• [Required action] In the records below, find the line that contains "rewrite Z.pow_add_r, Z.pow_1_r by lia." and the line that contains "- assert (Hm1r", then retype exactly those two lines and every line between them.

[Stored data]
※ ※ ※
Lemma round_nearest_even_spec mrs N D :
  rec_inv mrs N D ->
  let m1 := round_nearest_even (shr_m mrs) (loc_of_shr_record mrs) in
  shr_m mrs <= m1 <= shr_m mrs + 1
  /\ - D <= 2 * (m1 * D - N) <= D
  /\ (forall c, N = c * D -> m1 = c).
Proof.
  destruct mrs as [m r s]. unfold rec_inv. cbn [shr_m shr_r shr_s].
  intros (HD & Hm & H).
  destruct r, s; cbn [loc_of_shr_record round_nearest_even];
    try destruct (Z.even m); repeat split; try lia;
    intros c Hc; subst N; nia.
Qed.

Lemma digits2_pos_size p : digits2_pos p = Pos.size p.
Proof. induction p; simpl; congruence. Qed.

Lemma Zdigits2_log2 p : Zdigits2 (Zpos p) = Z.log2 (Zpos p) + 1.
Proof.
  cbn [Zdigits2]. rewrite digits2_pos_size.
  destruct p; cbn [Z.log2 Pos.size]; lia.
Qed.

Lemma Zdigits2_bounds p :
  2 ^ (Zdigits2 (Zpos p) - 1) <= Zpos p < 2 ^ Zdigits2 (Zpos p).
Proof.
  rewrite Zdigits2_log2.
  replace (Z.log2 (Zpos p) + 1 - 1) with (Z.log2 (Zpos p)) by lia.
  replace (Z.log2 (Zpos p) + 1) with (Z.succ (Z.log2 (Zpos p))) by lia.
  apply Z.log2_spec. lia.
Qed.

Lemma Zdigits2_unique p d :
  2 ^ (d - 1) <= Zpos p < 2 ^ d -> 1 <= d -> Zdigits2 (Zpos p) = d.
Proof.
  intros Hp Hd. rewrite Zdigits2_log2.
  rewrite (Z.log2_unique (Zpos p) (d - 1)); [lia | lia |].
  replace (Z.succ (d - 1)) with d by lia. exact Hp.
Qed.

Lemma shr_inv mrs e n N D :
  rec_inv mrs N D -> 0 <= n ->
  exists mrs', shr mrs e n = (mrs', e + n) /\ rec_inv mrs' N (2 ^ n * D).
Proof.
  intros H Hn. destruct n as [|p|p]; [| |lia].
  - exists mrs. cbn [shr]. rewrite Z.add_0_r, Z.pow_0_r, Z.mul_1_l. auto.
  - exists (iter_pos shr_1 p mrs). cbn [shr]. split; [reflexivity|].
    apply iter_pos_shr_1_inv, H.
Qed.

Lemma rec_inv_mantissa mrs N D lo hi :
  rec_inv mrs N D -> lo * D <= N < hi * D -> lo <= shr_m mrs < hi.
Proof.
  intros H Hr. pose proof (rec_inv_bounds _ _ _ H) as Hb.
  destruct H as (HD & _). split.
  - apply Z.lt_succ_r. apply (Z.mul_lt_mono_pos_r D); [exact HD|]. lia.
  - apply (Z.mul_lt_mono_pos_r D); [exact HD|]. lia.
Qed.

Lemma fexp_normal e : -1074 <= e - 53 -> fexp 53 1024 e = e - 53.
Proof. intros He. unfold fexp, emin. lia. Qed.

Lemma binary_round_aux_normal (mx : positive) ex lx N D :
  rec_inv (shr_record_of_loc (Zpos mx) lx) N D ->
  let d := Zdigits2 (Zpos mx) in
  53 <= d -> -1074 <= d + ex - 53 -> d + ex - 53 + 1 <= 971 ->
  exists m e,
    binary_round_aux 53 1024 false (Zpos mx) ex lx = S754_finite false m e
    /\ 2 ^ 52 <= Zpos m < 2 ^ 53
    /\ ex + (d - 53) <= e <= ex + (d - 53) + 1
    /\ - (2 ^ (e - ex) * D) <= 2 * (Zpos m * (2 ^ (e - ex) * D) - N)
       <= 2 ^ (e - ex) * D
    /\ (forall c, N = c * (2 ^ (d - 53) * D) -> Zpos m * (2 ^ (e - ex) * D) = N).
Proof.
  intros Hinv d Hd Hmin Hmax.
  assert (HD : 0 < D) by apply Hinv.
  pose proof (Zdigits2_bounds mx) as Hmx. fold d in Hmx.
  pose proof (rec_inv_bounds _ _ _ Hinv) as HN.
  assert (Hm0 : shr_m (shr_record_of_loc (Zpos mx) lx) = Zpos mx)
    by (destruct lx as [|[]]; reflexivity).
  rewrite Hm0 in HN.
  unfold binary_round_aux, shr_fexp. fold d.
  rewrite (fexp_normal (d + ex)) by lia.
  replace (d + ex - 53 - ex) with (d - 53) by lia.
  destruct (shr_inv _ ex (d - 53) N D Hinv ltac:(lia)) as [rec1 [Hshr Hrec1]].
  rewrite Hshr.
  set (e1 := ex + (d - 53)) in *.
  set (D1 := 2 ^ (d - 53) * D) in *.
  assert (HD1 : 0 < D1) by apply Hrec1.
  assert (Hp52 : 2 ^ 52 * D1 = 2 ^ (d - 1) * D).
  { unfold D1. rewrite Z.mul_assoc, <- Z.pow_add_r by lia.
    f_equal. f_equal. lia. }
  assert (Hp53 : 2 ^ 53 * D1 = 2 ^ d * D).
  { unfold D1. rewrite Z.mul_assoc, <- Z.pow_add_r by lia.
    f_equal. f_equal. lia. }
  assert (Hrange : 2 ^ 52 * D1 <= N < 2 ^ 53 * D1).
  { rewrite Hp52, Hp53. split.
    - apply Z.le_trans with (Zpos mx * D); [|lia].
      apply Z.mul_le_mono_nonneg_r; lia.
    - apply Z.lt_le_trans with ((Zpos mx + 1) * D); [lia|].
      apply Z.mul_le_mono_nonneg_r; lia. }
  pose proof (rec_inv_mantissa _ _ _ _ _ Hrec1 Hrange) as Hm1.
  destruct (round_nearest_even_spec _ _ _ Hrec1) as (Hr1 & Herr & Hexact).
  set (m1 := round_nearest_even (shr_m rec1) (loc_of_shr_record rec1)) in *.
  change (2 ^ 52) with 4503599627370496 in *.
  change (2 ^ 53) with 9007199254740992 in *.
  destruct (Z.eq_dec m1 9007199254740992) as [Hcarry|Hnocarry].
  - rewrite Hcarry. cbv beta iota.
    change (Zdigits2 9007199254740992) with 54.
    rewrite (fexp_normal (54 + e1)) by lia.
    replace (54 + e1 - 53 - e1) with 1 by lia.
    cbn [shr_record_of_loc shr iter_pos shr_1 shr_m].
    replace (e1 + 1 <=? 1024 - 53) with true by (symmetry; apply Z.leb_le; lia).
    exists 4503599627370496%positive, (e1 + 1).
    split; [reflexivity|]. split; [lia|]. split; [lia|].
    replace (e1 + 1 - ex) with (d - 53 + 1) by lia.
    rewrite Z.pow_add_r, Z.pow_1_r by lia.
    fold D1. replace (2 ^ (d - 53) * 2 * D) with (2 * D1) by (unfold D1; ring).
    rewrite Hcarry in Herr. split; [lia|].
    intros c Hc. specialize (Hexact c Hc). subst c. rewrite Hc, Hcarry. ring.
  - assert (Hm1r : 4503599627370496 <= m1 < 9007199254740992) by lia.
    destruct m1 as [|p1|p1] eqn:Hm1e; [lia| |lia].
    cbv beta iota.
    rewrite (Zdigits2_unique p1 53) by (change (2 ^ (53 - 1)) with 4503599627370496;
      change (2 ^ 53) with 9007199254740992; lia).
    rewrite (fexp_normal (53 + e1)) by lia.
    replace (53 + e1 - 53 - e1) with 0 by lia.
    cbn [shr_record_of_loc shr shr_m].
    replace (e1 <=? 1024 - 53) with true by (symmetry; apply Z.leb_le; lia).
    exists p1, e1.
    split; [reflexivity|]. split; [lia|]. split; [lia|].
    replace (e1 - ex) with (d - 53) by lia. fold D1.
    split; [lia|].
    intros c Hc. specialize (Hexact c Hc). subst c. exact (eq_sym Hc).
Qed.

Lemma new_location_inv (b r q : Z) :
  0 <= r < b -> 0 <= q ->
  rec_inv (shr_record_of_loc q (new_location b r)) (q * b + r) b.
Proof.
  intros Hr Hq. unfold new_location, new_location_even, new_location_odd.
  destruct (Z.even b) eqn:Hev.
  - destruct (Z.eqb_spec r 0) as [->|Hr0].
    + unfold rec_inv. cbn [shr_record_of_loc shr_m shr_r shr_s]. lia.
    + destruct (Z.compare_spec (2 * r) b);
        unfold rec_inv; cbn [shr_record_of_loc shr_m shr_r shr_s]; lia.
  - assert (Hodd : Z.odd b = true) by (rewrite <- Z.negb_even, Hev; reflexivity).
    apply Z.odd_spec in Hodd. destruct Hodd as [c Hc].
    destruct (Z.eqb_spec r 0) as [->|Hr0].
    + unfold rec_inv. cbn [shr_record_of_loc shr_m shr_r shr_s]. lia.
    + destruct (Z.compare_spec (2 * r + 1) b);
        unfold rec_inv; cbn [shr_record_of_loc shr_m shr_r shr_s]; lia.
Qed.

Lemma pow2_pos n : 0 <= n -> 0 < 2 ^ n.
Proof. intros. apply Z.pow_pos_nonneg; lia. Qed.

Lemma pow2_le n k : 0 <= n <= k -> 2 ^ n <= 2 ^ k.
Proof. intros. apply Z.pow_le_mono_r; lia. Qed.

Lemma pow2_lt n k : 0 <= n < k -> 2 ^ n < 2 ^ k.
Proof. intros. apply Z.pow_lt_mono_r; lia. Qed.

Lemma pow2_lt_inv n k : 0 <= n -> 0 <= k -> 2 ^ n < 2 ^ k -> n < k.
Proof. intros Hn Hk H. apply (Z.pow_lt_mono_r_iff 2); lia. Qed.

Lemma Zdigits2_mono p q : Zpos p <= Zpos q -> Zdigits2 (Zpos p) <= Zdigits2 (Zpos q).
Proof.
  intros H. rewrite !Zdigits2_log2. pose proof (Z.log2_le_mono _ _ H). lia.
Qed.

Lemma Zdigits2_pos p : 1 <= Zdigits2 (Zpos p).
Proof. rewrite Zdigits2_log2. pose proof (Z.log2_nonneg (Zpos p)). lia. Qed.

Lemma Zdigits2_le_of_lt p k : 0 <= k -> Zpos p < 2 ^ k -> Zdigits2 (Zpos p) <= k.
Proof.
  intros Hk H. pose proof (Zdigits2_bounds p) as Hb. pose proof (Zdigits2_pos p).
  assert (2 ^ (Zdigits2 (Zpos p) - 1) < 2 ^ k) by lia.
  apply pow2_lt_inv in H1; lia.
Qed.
※ ※ ※
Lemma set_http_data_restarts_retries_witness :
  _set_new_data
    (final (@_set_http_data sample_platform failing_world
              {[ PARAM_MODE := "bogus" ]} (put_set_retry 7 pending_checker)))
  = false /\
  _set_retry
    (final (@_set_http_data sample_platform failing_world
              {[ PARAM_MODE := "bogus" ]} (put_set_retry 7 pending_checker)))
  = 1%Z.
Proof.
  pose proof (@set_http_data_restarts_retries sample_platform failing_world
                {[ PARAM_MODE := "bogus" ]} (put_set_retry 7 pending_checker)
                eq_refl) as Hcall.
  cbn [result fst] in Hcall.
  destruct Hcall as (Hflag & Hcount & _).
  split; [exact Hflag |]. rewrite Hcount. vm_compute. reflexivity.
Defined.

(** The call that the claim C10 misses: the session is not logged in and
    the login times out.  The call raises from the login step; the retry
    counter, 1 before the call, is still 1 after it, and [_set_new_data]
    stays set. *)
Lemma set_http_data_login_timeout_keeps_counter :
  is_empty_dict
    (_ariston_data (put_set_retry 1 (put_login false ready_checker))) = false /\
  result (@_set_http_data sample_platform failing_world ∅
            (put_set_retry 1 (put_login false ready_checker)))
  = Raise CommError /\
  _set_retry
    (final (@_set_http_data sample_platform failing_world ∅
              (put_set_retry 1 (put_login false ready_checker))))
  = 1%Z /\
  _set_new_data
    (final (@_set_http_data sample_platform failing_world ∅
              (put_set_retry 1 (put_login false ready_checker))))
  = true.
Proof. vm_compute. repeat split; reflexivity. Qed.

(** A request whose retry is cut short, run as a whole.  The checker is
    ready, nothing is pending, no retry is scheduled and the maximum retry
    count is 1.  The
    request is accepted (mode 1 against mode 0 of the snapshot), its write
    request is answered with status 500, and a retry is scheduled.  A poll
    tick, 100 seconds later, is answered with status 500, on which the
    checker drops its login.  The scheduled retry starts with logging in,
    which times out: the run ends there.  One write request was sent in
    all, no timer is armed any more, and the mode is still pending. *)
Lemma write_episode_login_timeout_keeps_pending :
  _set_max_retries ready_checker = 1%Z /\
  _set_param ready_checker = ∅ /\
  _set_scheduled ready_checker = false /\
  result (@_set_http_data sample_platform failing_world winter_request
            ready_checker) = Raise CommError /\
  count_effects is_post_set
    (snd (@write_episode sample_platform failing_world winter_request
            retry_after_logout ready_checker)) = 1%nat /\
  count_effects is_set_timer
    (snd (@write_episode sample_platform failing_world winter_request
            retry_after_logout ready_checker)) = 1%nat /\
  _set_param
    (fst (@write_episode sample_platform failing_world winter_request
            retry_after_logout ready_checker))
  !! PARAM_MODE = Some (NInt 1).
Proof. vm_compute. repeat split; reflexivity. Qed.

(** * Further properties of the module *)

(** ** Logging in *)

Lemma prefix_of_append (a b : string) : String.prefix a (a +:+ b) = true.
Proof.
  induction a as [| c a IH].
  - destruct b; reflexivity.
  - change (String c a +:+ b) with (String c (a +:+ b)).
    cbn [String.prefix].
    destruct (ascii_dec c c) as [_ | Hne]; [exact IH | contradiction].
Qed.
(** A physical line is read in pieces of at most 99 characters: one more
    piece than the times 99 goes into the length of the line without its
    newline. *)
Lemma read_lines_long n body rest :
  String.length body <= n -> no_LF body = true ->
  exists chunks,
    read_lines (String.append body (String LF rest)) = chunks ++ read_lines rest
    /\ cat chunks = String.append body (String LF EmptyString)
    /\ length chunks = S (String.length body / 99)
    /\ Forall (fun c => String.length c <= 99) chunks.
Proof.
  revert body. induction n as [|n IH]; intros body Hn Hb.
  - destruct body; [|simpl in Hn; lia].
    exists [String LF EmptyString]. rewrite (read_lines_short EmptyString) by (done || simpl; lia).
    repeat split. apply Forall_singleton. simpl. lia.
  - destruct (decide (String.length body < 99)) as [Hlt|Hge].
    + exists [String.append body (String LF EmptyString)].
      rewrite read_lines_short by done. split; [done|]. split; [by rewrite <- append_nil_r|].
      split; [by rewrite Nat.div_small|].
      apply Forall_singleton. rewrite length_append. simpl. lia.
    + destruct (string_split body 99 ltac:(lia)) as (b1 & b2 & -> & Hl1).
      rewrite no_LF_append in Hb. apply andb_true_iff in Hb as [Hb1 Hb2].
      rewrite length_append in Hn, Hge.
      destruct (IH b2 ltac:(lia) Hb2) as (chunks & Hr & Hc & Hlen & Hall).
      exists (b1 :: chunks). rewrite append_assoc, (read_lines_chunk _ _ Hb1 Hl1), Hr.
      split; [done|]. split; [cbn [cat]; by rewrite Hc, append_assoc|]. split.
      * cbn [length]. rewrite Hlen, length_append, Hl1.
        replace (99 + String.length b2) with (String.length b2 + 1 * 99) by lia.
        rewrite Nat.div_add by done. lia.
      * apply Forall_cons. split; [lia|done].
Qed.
※ ※ ※
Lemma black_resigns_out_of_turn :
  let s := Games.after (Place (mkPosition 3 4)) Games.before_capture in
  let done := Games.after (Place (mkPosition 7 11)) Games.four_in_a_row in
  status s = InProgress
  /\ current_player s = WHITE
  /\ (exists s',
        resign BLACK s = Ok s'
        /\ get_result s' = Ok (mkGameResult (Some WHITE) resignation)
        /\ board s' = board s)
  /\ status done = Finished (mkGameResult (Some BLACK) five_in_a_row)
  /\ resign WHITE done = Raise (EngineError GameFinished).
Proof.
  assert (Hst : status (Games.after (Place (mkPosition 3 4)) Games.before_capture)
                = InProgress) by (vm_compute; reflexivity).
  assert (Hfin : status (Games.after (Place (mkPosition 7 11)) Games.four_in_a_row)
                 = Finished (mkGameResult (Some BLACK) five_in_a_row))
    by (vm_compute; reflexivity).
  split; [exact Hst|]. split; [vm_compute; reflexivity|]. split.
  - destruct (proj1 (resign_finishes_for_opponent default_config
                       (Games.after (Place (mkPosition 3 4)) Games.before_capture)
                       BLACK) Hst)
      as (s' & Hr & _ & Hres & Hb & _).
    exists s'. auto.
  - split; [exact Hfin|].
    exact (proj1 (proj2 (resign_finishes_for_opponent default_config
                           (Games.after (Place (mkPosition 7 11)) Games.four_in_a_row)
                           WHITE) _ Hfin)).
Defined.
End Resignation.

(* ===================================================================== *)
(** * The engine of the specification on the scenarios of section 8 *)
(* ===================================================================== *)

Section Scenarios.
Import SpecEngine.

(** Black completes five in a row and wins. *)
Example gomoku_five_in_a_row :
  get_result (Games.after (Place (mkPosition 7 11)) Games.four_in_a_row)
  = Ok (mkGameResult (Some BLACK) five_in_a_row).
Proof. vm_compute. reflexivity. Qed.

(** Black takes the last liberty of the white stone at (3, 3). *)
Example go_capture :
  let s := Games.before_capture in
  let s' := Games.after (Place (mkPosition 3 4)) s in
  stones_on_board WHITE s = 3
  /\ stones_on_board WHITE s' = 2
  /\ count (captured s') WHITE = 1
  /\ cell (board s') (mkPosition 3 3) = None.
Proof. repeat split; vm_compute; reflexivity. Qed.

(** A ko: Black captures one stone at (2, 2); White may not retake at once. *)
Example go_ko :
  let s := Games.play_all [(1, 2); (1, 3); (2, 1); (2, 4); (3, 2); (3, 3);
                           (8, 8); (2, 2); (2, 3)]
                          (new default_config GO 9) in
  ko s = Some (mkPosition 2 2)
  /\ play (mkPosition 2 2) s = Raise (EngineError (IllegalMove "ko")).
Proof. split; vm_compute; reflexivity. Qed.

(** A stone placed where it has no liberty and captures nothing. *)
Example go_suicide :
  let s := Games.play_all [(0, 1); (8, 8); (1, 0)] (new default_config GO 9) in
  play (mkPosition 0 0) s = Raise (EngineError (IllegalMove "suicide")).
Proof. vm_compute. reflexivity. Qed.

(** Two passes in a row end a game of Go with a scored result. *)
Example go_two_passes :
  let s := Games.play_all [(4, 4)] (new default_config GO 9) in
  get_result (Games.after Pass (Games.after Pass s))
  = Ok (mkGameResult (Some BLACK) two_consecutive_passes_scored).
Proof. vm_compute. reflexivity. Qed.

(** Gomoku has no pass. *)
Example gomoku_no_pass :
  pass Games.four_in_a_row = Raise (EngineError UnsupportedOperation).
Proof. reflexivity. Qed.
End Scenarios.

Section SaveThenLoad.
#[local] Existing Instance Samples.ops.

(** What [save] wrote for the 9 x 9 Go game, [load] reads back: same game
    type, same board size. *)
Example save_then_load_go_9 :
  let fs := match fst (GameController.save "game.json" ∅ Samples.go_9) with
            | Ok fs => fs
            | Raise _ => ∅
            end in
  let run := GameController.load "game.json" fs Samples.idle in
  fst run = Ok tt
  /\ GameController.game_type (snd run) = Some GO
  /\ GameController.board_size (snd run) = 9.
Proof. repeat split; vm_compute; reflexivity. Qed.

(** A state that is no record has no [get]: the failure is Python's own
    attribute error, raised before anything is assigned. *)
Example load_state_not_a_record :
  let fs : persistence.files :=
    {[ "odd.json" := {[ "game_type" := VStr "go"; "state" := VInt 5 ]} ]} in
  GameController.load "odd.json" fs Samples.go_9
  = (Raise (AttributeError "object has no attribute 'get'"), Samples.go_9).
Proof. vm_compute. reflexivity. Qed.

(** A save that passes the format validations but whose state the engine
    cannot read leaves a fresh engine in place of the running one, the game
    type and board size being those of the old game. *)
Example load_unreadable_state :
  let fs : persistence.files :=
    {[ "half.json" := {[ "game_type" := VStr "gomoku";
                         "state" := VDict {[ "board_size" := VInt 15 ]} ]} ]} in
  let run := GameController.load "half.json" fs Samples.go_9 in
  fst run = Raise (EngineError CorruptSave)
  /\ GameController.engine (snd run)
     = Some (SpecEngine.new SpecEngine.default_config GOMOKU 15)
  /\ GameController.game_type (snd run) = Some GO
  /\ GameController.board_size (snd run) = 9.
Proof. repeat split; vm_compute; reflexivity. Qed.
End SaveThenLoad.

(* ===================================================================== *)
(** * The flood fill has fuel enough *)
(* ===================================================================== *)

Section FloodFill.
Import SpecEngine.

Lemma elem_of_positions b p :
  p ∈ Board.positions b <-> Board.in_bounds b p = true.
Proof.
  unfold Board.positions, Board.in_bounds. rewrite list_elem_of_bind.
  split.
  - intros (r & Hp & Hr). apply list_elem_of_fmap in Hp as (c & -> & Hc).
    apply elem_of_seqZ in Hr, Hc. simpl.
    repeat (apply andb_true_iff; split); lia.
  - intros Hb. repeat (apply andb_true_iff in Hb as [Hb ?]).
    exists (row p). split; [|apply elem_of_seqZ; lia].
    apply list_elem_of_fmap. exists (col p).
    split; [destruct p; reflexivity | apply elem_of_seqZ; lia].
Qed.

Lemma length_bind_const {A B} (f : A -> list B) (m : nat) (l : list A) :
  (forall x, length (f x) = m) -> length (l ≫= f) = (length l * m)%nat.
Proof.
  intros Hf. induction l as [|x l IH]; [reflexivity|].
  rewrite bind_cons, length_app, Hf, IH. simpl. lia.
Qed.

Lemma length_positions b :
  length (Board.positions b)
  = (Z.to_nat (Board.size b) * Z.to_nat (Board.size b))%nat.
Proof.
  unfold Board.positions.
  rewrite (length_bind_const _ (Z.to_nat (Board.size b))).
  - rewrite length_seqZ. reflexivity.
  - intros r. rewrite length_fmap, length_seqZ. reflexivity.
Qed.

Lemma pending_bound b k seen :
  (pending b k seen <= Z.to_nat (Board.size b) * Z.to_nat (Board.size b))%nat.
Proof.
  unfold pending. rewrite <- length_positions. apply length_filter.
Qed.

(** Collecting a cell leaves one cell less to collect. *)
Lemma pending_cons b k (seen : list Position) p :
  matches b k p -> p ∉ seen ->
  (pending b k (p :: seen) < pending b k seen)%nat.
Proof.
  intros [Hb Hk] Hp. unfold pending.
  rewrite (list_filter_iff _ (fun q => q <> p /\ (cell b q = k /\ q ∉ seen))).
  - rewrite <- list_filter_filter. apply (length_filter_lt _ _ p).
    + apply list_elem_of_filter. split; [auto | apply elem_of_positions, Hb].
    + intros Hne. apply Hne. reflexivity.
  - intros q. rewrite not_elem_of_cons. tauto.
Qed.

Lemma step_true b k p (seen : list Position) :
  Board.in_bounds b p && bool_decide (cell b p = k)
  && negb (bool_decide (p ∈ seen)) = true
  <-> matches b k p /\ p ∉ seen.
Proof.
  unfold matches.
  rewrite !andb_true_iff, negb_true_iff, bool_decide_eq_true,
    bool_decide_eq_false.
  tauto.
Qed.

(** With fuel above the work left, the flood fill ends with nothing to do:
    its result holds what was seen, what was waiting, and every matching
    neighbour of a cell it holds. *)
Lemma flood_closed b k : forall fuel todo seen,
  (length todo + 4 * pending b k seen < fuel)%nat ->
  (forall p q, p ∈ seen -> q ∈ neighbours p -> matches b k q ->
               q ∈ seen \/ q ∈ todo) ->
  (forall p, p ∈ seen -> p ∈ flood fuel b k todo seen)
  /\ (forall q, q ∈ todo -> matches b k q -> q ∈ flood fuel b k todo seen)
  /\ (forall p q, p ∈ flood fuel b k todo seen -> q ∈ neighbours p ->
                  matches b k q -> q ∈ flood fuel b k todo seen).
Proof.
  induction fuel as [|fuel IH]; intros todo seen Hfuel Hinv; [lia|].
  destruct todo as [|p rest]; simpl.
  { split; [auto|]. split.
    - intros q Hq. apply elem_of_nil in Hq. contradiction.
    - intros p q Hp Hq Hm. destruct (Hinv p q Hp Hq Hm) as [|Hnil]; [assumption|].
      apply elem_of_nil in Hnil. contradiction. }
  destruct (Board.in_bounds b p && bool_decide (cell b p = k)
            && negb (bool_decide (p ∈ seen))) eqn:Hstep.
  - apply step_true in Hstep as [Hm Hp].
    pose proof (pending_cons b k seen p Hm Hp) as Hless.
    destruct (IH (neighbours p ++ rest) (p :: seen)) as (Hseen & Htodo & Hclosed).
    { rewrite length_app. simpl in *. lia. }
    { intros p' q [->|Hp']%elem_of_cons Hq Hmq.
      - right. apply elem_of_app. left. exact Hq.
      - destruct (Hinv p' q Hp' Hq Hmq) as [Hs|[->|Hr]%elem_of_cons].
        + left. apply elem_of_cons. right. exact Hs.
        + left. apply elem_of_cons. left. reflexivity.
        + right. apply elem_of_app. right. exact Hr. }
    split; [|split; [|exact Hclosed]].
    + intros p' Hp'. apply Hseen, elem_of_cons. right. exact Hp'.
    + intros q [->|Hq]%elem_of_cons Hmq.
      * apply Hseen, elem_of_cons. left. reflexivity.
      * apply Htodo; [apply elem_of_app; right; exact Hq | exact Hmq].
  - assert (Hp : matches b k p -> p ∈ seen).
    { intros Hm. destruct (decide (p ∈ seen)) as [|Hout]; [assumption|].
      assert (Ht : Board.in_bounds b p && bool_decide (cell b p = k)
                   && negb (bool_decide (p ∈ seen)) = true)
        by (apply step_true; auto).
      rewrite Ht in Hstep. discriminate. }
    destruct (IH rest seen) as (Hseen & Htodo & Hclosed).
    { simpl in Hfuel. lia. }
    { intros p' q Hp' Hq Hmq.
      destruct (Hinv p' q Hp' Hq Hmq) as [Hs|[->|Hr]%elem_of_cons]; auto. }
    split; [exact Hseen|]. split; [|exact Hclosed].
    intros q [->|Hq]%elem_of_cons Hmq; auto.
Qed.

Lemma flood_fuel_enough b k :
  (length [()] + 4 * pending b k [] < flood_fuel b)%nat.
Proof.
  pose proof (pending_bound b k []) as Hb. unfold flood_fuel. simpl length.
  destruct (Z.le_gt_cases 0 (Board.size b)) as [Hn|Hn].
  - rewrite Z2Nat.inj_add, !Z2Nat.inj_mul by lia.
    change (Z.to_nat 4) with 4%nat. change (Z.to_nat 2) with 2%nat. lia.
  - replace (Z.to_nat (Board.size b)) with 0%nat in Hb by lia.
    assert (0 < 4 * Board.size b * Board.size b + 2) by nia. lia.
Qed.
※ ※ ※
• [Exercise output]
    rewrite Z.pow_add_r, Z.pow_1_r by lia.
    fold D1. replace (2 ^ (d - 53) * 2 * D) with (2 * D1) by (unfold D1; ring).
    rewrite Hcarry in Herr. split; [lia|].
    intros c Hc. specialize (Hexact c Hc). subst c. rewrite Hc, Hcarry. ring.
  - assert (Hm1r : 4503599627370496 <= m1 < 9007199254740992) by lia.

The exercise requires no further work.